At a recent holiday party, I discovered that two of the five people at my table were diabetic, all had arthritis, most fell frequently, and we all knew what GERT was. 

“What did we talk about at parties when we were young?” one asked.

“Sex?” another suggested.

“Huh?” was the general consensus answer.

I’ve had a cane for several years, a necessity even after three knee replacement surgeries. I use it mostly when shopping so nice people will open doors for me, and when walking on uneven ground so nice people won’t have to  call 911 for me. I plan to buy a Medic Alert bracelet as soon as I can find one that reads, “Don’t Get Me Started!”

I have several doctors, each one specializing in a different organ or part of the body. Specialization has become even more targeted, with doctors treating limited areas, and finding a doctor for any one place is like tuning a piano–trial and error until you find the right one. 

“I’m sorry. Your knee hurts, and I stop at the elbow. Would you like to see my colleague? He’s a leg man.”
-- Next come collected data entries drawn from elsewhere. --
(** ** Instances of the theorems

    Each theorem above that has hypotheses is applied once to inputs that
    satisfy them. *)

(** C6 at the bounds [1 < 2]. *)
Lemma compute_sigmas_endpoints_witness :
  compute_sigmas 0 1 2 = 1 /\
  compute_sigmas 1 1 2 = 2 /\
  compute_sigmas_two_ways (1 / 2) 1 2 = 2 /\
  compute_sigmas_two_ways 0 1 2 = 1 /\
  compute_sigmas_two_ways 1 1 2 = 1.
Proof. apply (compute_sigmas_endpoints 1 2); lra. Defined.

(** C5 at the direction ['sideways']. *)
Lemma f_direction_witness :
  "sideways"%string <> "forward"%string /\
  f simple_example [1; 2] 0 "forward" = Ok (_f simple_example [1; 2] 0) /\
  f simple_example [1; 2] 0 "backward" = Ok (Tensor.neg (_f simple_example [1; 2] 0)) /\
  f simple_example [1; 2] 0 "sideways" = Ok (Tensor.neg (_f simple_example [1; 2] 0)) /\
  ~ fails (f simple_example [1; 2] 0 "sideways").
Proof.
  split; [discriminate|].
  apply (f_direction simple_example [1; 2] 0 "sideways"). discriminate.
Defined.

(** C1 with all three optional arguments left out. *)
Lemma propagate_formula_witness :
  f ve_example [0] 0 "forward" = Ok [1 * 0] /\
  propagate ve_example 0 [0] [1] "forward" None None None quiet_world =
    (euler (g ve_example 0) (1 / 1) [0] [1 * 0] [1] [0 * sqrt (1 / 1)],
     after_randn 1 quiet_world).
Proof.
  split; [reflexivity|].
  exact (proj1 (propagate_formula ve_example 0 [0] [1] "forward" None None None
                  quiet_world [1 * 0] eq_refl)).
Defined.

(** C7 at the name ['ve']. *)
Lemma build_dispatch_witness :
  interval (unit_config "ve") <> 0%Z /\
  build (unit_config "ve") (point_mass [0]) (point_mass [0]) quiet_world =
    (Ok ve_example, after_banner quiet_world).
Proof.
  assert (H : interval (unit_config "ve") <> 0%Z) by discriminate.
  split; [exact H|].
  apply (proj1 (build_dispatch (unit_config "ve") (point_mass [0]) (point_mass [0])
                  quiet_world H)).
  reflexivity.
Defined.

(** C9 at the name ['simple']. *)
Lemma build_simple_var_witness :
  build (unit_config "simple") (point_mass [0]) (point_mass [0]) quiet_world =
    (Ok simple_example, after_banner quiet_world) /\
  1 = 1.
Proof.
  split; [reflexivity|].
  apply (build_simple_var (unit_config "simple") (point_mass [0]) (point_mass [0])
           quiet_world (after_banner quiet_world) (unit_base "simple") 1).
  reflexivity.
Defined.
My husband Bryan is finally retiring next month, This decision triggered a whole new batch of experiences. I have waded through the Okefenokee Swamp of Medicare, trudged the Badlands of 401k distribution, and crawled through the Death Valley of Social Security (no pun intended). I was well-prepared for these tasks by my major in Romance Languages in college. It fell to me, instead of my business-degreed husband, because he had all he could handle being a short-timer. 

Not that he doesn’t deserve a happy retirement. He has worked since he was sixteen. I am fond of saying he handled data processing for Julius Caesar during the Gallic Wars. Admitted hyperbole, he did start in the days of punch cards. His career was made in the nascent technology world of Texas, which somewhat made up for being shunned at parties after disclosing his occupation. This lasted until the advent of PCs. When everyone had one at home, he became sought-after at parties by people wanting free user support.
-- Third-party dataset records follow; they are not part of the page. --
(** X7. A history that was fetched is fetched once: after a run in which
    both requests were answered and every kept record converted, every call
    made less than 60000 ms later on the same cache returns the same list,
    issues no request and changes nothing. *)
Theorem history_fetched_once publicKey tokenDecimals s r1 r2 eth tok :
  cache_lookup (tx_key w publicKey) s = None ->
  unconfigured (ETHERSCAN_API_KEY (env w)) = false ->
  outcome (etherscan w (clock s) (txlist_request w publicKey)) = Ok r1 ->
  outcome (etherscan w (clock s) (tokentx_request w publicKey)) = Ok r2 ->
  map_res (eth_transaction formatUnits publicKey) (kept 10 r1) = Ok eth ->
  map_res (token_transaction formatUnits publicKey tokenDecimals) (kept 20 r2) = Ok tok ->
  let run := getTransactionHistory formatUnits w publicKey tokenDecimals s in
  exists l, run.1 = Ok l /\
    forall tokenDecimals' s2,
      cache s2 = cache run.2 -> clock s2 - clock run.2 < CACHE_DURATION ->
      getTransactionHistory formatUnits w publicKey tokenDecimals' s2 = (Ok l, s2).
Proof.
  intros Hmiss Hcfg Ha Hb Heth Htok run. subst run.
  rewrite (getTransactionHistory_success _ _ _ _ _ _ _ _ _ Hmiss Hcfg Ha Hb Heth Htok).
  cbv zeta.
  set (s1 := after_requests w publicKey (after_lookup (tx_key w publicKey) s)).
  set (out := firstn 30 (Array_sort newest_first (eth ++ tok))).
  exists out. split; [reflexivity|].
  intros dec' s2 Hc Hfresh. cbn [fst snd cache clock] in Hc, Hfresh.
  rewrite getTransactionHistory_run.
  assert (Hl : cache_lookup (tx_key w publicKey) s2 = Some (VTxs out)).
  { unfold cache_lookup. rewrite Hc.
    rewrite (getCachedData_fresh _ _ (mkCacheEntry (VTxs out) (clock s1)));
      [reflexivity|apply lookup_insert_eq|exact Hfresh]. }
  rewrite Hl. destruct (cache_lookup_Some_fresh _ _ _ Hl) as (-> & _). reflexivity.
Qed.

Lemma transaction_direction publicKey tokenDecimals (raw : RawTx) (tx : Transaction) :
  eth_transaction formatUnits publicKey raw = Ok tx \/
  token_transaction formatUnits publicKey tokenDecimals raw = Ok tx ->
  tx_type tx = type_of publicKey (tx_to tx).
Proof.
  unfold eth_transaction, token_transaction, formatEther, mbind, Res_bind, recipient_of.
  intros [H|H].
  - destruct (formatUnits _ _) as [v|e]; [|discriminate].
    destruct (raw_to raw) as [a|]; [|discriminate]. injection H as <-. reflexivity.
  - destruct (raw_to raw) as [a|]; [|discriminate].
    destruct (formatUnits _ _) as [v|e]; [|discriminate]. injection H as <-. reflexivity.
Qed.

(** X8. In a freshly fetched history the [type] of a record is ['deposit']
    exactly when its recipient is the queried address, compared without
    case: the direction the chart reads off [type] is the direction the
    profit estimate recomputes from [to]. *)
Theorem history_direction_consistent publicKey tokenDecimals s l :
  cache_lookup (tx_key w publicKey) s = None ->
  (getTransactionHistory formatUnits w publicKey tokenDecimals s).1 = Ok l ->
  forall tx, In tx l ->
    TransactionType_eqb (tx_type tx) deposit = is_recipient publicKey tx.
Proof.
  intros Hmiss Hrun tx Hin.
  assert (Hdir : tx_type tx = type_of publicKey (tx_to tx)).
  { destruct (history_records_built _ _ _ _ _ _ _ Hmiss Hrun Hin) as [(raw & H)|(raw & H)];
      apply (transaction_direction publicKey tokenDecimals raw); auto. }
  rewrite Hdir. unfold type_of, is_recipient.
  destruct (String.eqb _ _); reflexivity.
Qed.

End HistoryMore.

Lemma history_failure_not_cached_witness :
  let failed_run :=
    getTransactionHistory Ethers.formatUnits Sample_flaky Sample.me 6 Sample.start in
  let empty_run :=
    getTransactionHistory Ethers.formatUnits Sample_quiet Sample.me 6 Sample.start in
  (failed_run.1 = Ok [] /\ cache failed_run.2 !! tx_key Sample_flaky Sample.me = None) /\
  (empty_run.1 = Ok [] /\
   cache empty_run.2 !! tx_key Sample_quiet Sample.me
     = Some (mkCacheEntry (VTxs []) 1700000500120)).
Proof.
  intros failed_run empty_run. split.
  - destruct (history_failure_not_cached Ethers.formatUnits Sample_flaky Sample.me 6
                Sample.start eq_refl) as (H & _).
    apply H. right. left. eexists. reflexivity.
  - destruct (history_failure_not_cached Ethers.formatUnits Sample_quiet Sample.me 6
                Sample.start eq_refl) as (_ & H).
    apply (H eq_refl (mkEtherscanResponse "0" (Some [])) (mkEtherscanResponse "0" (Some [])));
      reflexivity.
Defined.

Lemma history_fetched_once_witness :
  let run := getTransactionHistory Ethers.formatUnits Sample.busy Sample.me 6 Sample.start in
  trace run.2 = [txlist_request Sample.busy Sample.me; tokentx_request Sample.busy Sample.me] /\
  getTransactionHistory Ethers.formatUnits Sample.busy Sample.me 6 run.2
  = (Ok [Sample.tx_call; Sample.tx_out; Sample.tx_native; Sample.tx_in], run.2).
Proof.
  intros run. split; [vm_compute; reflexivity|].
  destruct (history_fetched_once Ethers.formatUnits Sample.busy Sample.me 6 Sample.start
              (mkEtherscanResponse "1" (Some [Sample.raw_call; Sample.raw_native]))
              (mkEtherscanResponse "1" (Some [Sample.raw_out; Sample.raw_in]))
              [Sample.tx_call; Sample.tx_native] [Sample.tx_out; Sample.tx_in])
    as (l & Hl & Hagain);
    [reflexivity|reflexivity|reflexivity|reflexivity
    |vm_compute; reflexivity|vm_compute; reflexivity|].
  vm_compute in Hl. injection Hl as <-.
  apply Hagain; [reflexivity|vm_compute; reflexivity].
Defined.

Lemma history_direction_consistent_witness :
  tx_type Sample.tx_in = deposit /\ is_recipient Sample.me Sample.tx_in = true /\
  tx_to Sample.tx_in <> Sample.me.
Proof.
  pose proof (history_direction_consistent Ethers.formatUnits Sample.busy Sample.me 6
                Sample.start
                [Sample.tx_call; Sample.tx_out; Sample.tx_native; Sample.tx_in]
                eq_refl) as H.
  split; [reflexivity|]. split; [|discriminate].
  rewrite <- H; [reflexivity|vm_compute; reflexivity|simpl; auto].
Defined.

(* ===================================================================== *)
(** ** More on [getChartData] *)
(* ===================================================================== *)

(** Keys of different families never coincide. *)
Lemma chart_key_not_tx_key (w : World) (publicKey publicKey' : string) (period : Period) :
  chart_key w publicKey period <> tx_key w publicKey'.
Proof. unfold chart_key, tx_key. cbn. discriminate. Qed.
We’re still discussing our retirement plan. He wants to be a fulltime Happy Camper. As you might guess, me, not so much. We will reach a compromise eventually, if we just live long enough. After all, we’ll both be in our OMG 70s, and we have to do something before our I Can’t Believe I’m Still Alive 80s.
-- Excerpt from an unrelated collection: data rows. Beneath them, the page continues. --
(** * getbox: the dependency-injection container of [src/index.ts]

    The container [Box] keeps a JavaScript [Map] from producers
    ([Constructor] values, compared by reference) to instances.  The
    development embeds the class [Box], the helper class [Construct] and
    the functions [factory] and [constant] in a state-and-exception monad
    over a small JavaScript store, and proves the properties of the
    specification about them.

    The creation logic of a producer is client code: it is represented by
    an arbitrary computation of that monad, which may allocate, update
    objects, throw, and call the container back.  Such a computation
    always ends; logic that loops (a cycle of dependencies) has no
    counterpart here. *)

From stdpp Require Import base option list gmap strings.
From Stdlib Require Import ZArith Lia.

Local Open Scope Z_scope.
Local Open Scope nat_scope.

(** ** The store *)

(** References: every JavaScript object (a producer, a container, an
    instance) lives at an address, and [===] on objects compares
    addresses. *)
Abbreviation loc := nat (only parsing).

Inductive Value : Type :=
  | VUndefined
  | VNumber (n : Z)
  | VString (s : string)
  | VObject (l : loc).

Global Instance Value_eq_dec : EqDecision Value.
Proof. solve_decision. Defined.

(** The part of the heap the container can reach: the allocation pointer,
    the [cache] field of every [Box] object, and the fields of plain
    objects (in declaration order). *)
Record World : Type := mkWorld {
  next_loc : loc;
  boxes : gmap nat (gmap nat Value);
  objects : gmap nat (list Value)
}.

(** Result of evaluating an expression: a value, or a thrown exception. *)
Inductive Outcome (A : Type) : Type :=
  | Ok (a : A)
  | Thrown (e : Value).
Arguments Ok {A} a.
Arguments Thrown {A} e.

(** Computations: the store is threaded through, and survives a throw. *)
Definition M (A : Type) : Type := World → Outcome A * World.

Global Instance M_ret : MRet M := λ A a w, (Ok a, w).

Global Instance M_bind : MBind M := λ A B k m w,
  match m w with
  | (Ok a, w') => k a w'
  | (Thrown e, w') => (Thrown e, w')
  end.

Definition throw {A} (e : Value) : M A := λ w, (Thrown e, w).

Definition TypeError : Value := VString "TypeError".

(** Allocation of a new object address. *)
Definition alloc : M loc := λ w,
  (Ok (next_loc w),
   {| next_loc := S (next_loc w); boxes := boxes w; objects := objects w |}).

(** Fields of plain objects. *)
Definition get_fields (l : loc) : M (list Value) := λ w,
  (Ok (default [] (objects w !! l)), w).

Definition set_fields (l : loc) (fs : list Value) : M unit := λ w,
  (Ok tt,
   {| next_loc := next_loc w; boxes := boxes w;
      objects := <[l := fs]> (objects w) |}).

(** *** The [Map] held in [Box.cache] *)

Definition cache_of (w : World) (b : loc) : gmap nat Value :=
  default ∅ (boxes w !! b).

Definition set_cache (w : World) (b k : loc) (v : Value) : World :=
  {| next_loc := next_loc w;
     boxes := <[b := <[k := v]> (cache_of w b)]> (boxes w);
     objects := objects w |}.

(** [box.cache.has(k)] *)
Definition cache_has (b k : loc) : M bool := λ w,
  (Ok (bool_decide (is_Some (cache_of w b !! k))), w).

(** [box.cache.get(k)] *)
Definition cache_get (b k : loc) : M Value := λ w,
  (Ok (default VUndefined (cache_of w b !! k)), w).

(** [box.cache.set(k, v)] *)
Definition cache_set (b k : loc) (v : Value) : M unit := λ w,
  (Ok tt, set_cache w b k v).

(** ** Producers and classes *)

(** A class with a constructor taking arguments: the body runs on the
    freshly allocated [this] and yields what the constructor returns,
    [undefined] when it has no [return] statement. *)
Definition ClassConstructor : Type := loc → list Value → M Value.

(** The value of a [new] expression: the object the constructor returned
    if it returned one, and [this] otherwise. *)
Definition construct_result (this : loc) (returned : Value) : Value :=
  match returned with
  | VObject o => VObject o
  | _ => VObject this
  end.

(** [new C(...args)] *)
Definition js_new (C : ClassConstructor) (args : list Value) : M Value :=
  this ← alloc;
  returned ← C this args;
  mret (construct_result this returned).

(** [type Constructor<T> = { init(box: Box): T } | { new (): T }].
    [ident] is the address of the producer object itself, the key under
    which the [Map] files it; [init] is its [init] member when it has one;
    [class] is its constructor when it is a class. *)
Record Constructor : Type := mkConstructor {
  ident : loc;
  init : option (loc → M Value);
  class : option ClassConstructor
}.

(** [export function factory<T>(init)]: a new object [{ init }]. *)
Definition factory (init : loc → M Value) : M Constructor :=
  l ← alloc;
  mret {| ident := l; init := Some init; class := None |}.

(** [export function constant<const T>(value)]: a new object
    [{ init: () => value }]. *)
Definition constant (value : Value) : M Constructor :=
  l ← alloc;
  mret {| ident := l; init := Some (λ _, mret value); class := None |}.

(** ** [class Box] *)

(** [new Box()]: a new object whose [cache] is an empty [Map]. *)
Definition Box_create : M loc := λ w,
  (Ok (next_loc w),
   {| next_loc := S (next_loc w);
      boxes := <[next_loc w := ∅]> (boxes w);
      objects := objects w |}).

(** [public new<T>(constructor)].  A producer that has neither an [init]
    member nor a constructor makes [new constructor()] throw a
    [TypeError]. *)
Definition Box_new (this : loc) (constructor : Constructor) : M Value :=
  match init constructor with
  | Some init => init this
  | None =>
      match class constructor with
      | Some C => js_new C []
      | None => throw TypeError
      end
  end.

(** [public get<T>(constructor)] *)
Definition Box_get (this : loc) (constructor : Constructor) : M Value :=
  hit ← cache_has this (ident constructor);
  if hit : bool then cache_get this (ident constructor)
  else
    value ← Box_new this constructor;
    cache_set this (ident constructor) value;;
    mret value.

(** [public static mock(box, constructor, value)] *)
Definition Box_mock (box : loc) (constructor : Constructor) (value : Value)
  : M unit :=
  cache_set box (ident constructor) value.

(** ** [class Construct] *)

Record Construct : Type := mkConstruct {
  box : loc;
  construct : ClassConstructor
}.

(** [public for(constructor)].  The builder is a pair of two fields that
    are never written again; its own address plays no part. *)
Definition Box_for (this : loc) (constructor : ClassConstructor) : Construct :=
  {| box := this; construct := constructor |}.

(** [public new(...args)] *)
Definition Construct_new (this : Construct) (args : list Constructor)
  : M Value :=
  instances ← mapM (λ arg, Box_new (box this) arg) args;
  js_new (construct this) instances.

(** [public get(...args)] *)
Definition Construct_get (this : Construct) (args : list Constructor)
  : M Value :=
  instances ← mapM (λ arg, Box_get (box this) arg) args;
  js_new (construct this) instances.

(** ** What a computation leaves in place

    [Keeps R m]: whatever the outcome of [m], the store it leaves is
    related by [R] to the store it started from.  The relations used are
    preorders, so they compose along a run. *)

Definition Keeps (R : relation World) {A} (m : M A) : Prop :=
  ∀ w, R w (m w).2.

(** The allocation pointer only moves forward. *)
Definition alloc_le : relation World := λ w w', next_loc w ≤ next_loc w'.

(** No key leaves a cache. *)
Definition keys_kept : relation World := λ w w',
  ∀ b k, is_Some (cache_of w b !! k) → is_Some (cache_of w' b !! k).

(** The entry of key [k] in container [b], if any, is still the same. *)
Definition pinned (b k : loc) : relation World := λ w w',
  ∀ v, cache_of w b !! k = Some v → cache_of w' b !! k = Some v.

(** Every entry of every cache is still the same. *)
Definition entries_kept : relation World := λ w w', ∀ b k, pinned b k w w'.

(** No cache is touched at all. *)
Definition same_boxes : relation World := λ w w', boxes w = boxes w'.

(** Only plain objects were allocated or updated. *)
Definition objects_only : relation World := λ w w',
  next_loc w ≤ next_loc w' ∧ boxes w = boxes w'.

(** ** Resolving a list of producers in order

    [resolved f args w vs w']: applying [f] to the producers of [args]
    from left to right, each in the store left by the previous one, yields
    the values [vs], position by position, and the store [w']. *)
Inductive resolved (f : Constructor → M Value)
  : list Constructor → World → list Value → World → Prop :=
  | resolved_nil w : resolved f [] w [] w
  | resolved_cons p ps w v w1 vs w2 :
      f p w = (Ok v, w1) →
      resolved f ps w1 vs w2 →
      resolved f (p :: ps) w (v :: vs) w2.

(** A value that exists in a store: an object must have been allocated. *)
Definition allocated (w : World) (v : Value) : Prop :=
  match v with
  | VObject l => l < next_loc w
  | _ => True
  end.

(** A store whose caches are keyed by allocated objects only. *)
Definition keys_allocated (w : World) : Prop :=
  ∀ b k, is_Some (cache_of w b !! k) → k < next_loc w.

(** [m] behaves the same whatever the entry of key [k] in container [b]
    is: it neither reads nor writes it. *)
Definition ignores_entry (b k : loc) {A} (m : M A) : Prop :=
  ∀ w x, m (set_cache w b k x) = ((m w).1, set_cache (m w).2 b k x).

(** The constructor of [C], called with [args], returns no object other
    than [this] (the usual case: no [return] statement at all), so that
    [new C(...args)] is the new object. *)
Definition returns_own (C : ClassConstructor) (args : list Value) : Prop :=
  ∀ o w r w', C o args w = (Ok r, w') → ∀ l, r = VObject l → l = o.

(** [m] is creation logic that is not constant: the value it returns is
    an object allocated during that very run. *)
Definition creates_fresh (m : M Value) : Prop :=
  ∀ w v w', m w = (Ok v, w') → ∃ l, v = VObject l ∧ next_loc w ≤ l < next_loc w'.

(** ** Sequences of container operations

    A client of one or several containers: a sequence of calls of the
    public operations.  The caller goes on to the next call whether the
    previous one returned or threw. *)
Inductive Op : Type :=
  | OpNew (b : loc) (c : Constructor)
  | OpGet (b : loc) (c : Constructor)
  | OpMock (b : loc) (c : Constructor) (v : Value)
  | OpForNew (b : loc) (T : ClassConstructor) (args : list Constructor)
  | OpForGet (b : loc) (T : ClassConstructor) (args : list Constructor).

Definition run_op (o : Op) : M Value :=
  match o with
  | OpNew b c => Box_new b c
  | OpGet b c => Box_get b c
  | OpMock b c v => Box_mock b c v;; mret VUndefined
  | OpForNew b T args => Construct_new (Box_for b T) args
  | OpForGet b T args => Construct_get (Box_for b T) args
  end.

Fixpoint run_ops (os : list Op) (w : World) : World :=
  match os with
  | [] => w
  | o :: os => run_ops os (run_op o w).2
  end.

(** The creation logic that an operation may run keeps [R]. *)
Definition producers_keep (R : relation World) (o : Op) : Prop :=
  match o with
  | OpNew b c | OpGet b c => Keeps R (Box_new b c)
  | OpMock _ _ _ => True
  | OpForNew b T args | OpForGet b T args =>
      Forall (λ p, Keeps R (Box_new b p)) args ∧ ∀ vs, Keeps R (js_new T vs)
  end.

(** The operation is an override of key [k] in container [b]. *)
Definition is_mock_of (b k : loc) (o : Op) : Prop :=
  match o with
  | OpMock b' c _ => b' = b ∧ ident c = k
  | _ => False
  end.

(** The permanence of cache entries, read literally: once [P] has the
    entry [v] in container [b], [Box.get(P)] returns [v] after any
    sequence of operations (whose producers replace no entry on their
    own). *)
Definition cache_entry_permanent : Prop :=
  ∀ b P w v ops,
    cache_of w b !! ident P = Some v →
    Forall (producers_keep entries_kept) ops →
    Box_get b P (run_ops ops w) = (Ok v, run_ops ops w).

(** The freshness of the builder's dependencies, read literally: a
    dependency resolved by [Box.for(T).new] is never the instance that the
    container has in its cache for the same producer. *)
Definition new_dependency_never_cached_instance : Prop :=
  ∀ this ps w vs w1 i p v x,
    Forall (λ p, Keeps alloc_le (Box_new this p)) ps →
    resolved (Box_new this) ps w vs w1 →
    ps !! i = Some p → vs !! i = Some v →
    cache_of w this !! ident p = Some x → allocated w x →
    v ≠ x.


(** [n] successive calls of [Box.get], with the list of their results. *)
Definition Box_get_times (n : nat) (this : loc) (c : Constructor)
  : M (list Value) :=
  mapM (λ _ : (), Box_get this c) (replicate n ()).

(** ** Sample producers and stores *)

Definition empty_world : World :=
  {| next_loc := 0; boxes := ∅; objects := ∅ |}.

(** [class C { constructor(public a, public b, ...) {} }] *)
Definition plain_class : ClassConstructor :=
  λ this args, set_fields this args;; mret VUndefined.

(** [counter.n += 1] on the object at [ctr] *)
Definition bump (ctr : loc) : M unit :=
  fs ← get_fields ctr;
  match fs with
  | VNumber n :: _ => set_fields ctr [VNumber (n + 1)]
  | _ => set_fields ctr [VNumber 1]
  end.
March for Our Lives 2018, Georgetown, TX

Saturday, March 24, 2018, a date to remember; the day I took a walk on the wild side again with March for Our Lives. People of all ages, especially young people, took to the streets of America to insist on common sense in those who govern–or else. And I was out there with them! They aren’t out to ban all guns; they just want them to be as regulated as decongestants are. I admit I want to keep military grade weapons out of the hands of all civilians. You don’t hunt anything with an assault rifle but human beings.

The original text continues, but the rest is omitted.